[Collection entries]
---*---
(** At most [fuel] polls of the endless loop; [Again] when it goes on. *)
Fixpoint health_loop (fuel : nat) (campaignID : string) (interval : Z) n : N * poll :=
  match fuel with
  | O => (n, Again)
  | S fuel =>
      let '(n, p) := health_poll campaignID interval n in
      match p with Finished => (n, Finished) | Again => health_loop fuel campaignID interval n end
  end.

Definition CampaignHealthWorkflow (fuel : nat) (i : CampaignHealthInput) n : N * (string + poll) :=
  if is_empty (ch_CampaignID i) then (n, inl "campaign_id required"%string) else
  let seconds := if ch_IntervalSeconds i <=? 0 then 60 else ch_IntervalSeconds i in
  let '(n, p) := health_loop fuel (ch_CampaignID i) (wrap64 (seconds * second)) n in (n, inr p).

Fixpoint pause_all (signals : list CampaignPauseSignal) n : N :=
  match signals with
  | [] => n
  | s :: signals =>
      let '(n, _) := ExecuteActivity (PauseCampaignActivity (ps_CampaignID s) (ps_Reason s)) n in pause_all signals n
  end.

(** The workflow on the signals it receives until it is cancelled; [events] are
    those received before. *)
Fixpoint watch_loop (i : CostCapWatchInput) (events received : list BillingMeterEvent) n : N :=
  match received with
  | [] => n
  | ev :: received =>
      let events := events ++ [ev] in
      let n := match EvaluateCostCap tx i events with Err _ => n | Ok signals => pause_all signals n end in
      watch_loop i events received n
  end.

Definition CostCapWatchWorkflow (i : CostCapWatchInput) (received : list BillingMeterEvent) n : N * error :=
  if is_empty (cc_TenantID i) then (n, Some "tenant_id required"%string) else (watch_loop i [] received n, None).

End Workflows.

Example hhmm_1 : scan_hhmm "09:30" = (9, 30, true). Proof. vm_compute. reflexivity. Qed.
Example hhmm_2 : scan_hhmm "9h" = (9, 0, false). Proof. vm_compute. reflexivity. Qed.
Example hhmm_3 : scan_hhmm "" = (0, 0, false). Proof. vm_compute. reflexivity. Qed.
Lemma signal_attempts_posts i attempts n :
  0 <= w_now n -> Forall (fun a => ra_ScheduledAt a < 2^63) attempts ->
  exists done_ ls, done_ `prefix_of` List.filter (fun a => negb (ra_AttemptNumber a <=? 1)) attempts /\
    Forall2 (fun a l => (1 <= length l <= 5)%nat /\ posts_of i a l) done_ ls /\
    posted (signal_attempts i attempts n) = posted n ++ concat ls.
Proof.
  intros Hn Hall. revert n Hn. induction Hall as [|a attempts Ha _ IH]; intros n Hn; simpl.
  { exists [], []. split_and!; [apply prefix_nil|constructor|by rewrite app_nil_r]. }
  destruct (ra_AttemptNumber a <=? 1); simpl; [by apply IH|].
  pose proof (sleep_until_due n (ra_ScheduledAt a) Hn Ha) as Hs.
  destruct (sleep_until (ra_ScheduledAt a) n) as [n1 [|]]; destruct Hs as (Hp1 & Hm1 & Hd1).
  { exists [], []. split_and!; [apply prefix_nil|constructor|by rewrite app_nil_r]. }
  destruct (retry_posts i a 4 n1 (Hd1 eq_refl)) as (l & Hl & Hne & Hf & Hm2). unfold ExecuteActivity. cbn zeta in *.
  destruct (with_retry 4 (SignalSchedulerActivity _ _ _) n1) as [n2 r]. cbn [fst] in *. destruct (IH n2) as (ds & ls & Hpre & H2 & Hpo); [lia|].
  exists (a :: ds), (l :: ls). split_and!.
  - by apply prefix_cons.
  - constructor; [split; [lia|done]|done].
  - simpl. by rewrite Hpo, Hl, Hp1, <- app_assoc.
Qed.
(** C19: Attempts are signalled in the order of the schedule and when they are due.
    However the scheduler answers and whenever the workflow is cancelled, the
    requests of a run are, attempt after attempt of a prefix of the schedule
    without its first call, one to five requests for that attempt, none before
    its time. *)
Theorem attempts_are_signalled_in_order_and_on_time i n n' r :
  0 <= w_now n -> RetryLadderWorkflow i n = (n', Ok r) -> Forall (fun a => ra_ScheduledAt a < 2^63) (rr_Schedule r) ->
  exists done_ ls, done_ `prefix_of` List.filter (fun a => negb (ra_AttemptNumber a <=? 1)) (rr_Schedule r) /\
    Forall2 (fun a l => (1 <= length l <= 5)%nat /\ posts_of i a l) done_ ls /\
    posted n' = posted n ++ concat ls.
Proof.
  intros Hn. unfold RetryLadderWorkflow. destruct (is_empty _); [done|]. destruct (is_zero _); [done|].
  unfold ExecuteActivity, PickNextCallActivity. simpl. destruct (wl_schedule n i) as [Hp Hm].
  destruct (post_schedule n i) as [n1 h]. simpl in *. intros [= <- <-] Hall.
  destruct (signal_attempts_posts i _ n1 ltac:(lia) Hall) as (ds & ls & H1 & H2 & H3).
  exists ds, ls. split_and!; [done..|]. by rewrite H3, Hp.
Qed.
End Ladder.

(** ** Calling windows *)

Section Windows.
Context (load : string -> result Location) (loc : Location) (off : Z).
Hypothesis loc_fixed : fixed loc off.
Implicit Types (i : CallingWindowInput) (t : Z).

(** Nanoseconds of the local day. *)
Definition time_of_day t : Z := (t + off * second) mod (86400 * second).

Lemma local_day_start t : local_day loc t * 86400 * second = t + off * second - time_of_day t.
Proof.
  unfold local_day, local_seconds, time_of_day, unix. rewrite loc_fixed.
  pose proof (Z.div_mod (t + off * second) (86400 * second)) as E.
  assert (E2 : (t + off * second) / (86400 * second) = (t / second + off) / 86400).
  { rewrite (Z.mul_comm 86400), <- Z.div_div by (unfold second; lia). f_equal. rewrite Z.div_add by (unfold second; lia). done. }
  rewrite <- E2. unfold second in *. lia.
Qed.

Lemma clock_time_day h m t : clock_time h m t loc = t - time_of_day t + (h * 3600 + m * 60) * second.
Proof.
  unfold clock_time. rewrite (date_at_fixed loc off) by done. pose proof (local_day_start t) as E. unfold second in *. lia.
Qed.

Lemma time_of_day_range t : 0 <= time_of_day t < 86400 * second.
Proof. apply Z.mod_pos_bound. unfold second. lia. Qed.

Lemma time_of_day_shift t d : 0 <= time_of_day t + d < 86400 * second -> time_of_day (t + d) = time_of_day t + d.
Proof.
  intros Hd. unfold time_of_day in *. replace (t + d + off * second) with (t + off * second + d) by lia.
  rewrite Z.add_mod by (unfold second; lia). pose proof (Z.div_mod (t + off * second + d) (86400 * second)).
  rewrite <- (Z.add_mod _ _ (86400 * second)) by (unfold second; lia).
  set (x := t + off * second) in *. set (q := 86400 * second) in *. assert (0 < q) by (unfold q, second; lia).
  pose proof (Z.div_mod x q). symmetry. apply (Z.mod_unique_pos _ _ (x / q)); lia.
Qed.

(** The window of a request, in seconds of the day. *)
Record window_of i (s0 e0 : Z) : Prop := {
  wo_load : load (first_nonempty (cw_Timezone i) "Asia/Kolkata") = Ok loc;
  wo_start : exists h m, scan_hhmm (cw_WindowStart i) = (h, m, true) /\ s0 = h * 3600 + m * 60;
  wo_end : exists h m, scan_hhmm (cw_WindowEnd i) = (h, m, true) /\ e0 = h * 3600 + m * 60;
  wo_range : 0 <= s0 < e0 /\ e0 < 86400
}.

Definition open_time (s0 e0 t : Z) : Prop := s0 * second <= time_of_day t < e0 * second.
---*---
## PROBLEM DESCRIPTION
Exactly the lines from the one containing "wo_range : 0 <= s0 < e0 /\ e0 < 86400" through the final line of the records above are needed, copied word for word.

## OUTPUT OF THE TASK
  wo_range : 0 <= s0 < e0 /\ e0 < 86400
}.

Definition open_time (s0 e0 t : Z) : Prop := s0 * second <= time_of_day t < e0 * second.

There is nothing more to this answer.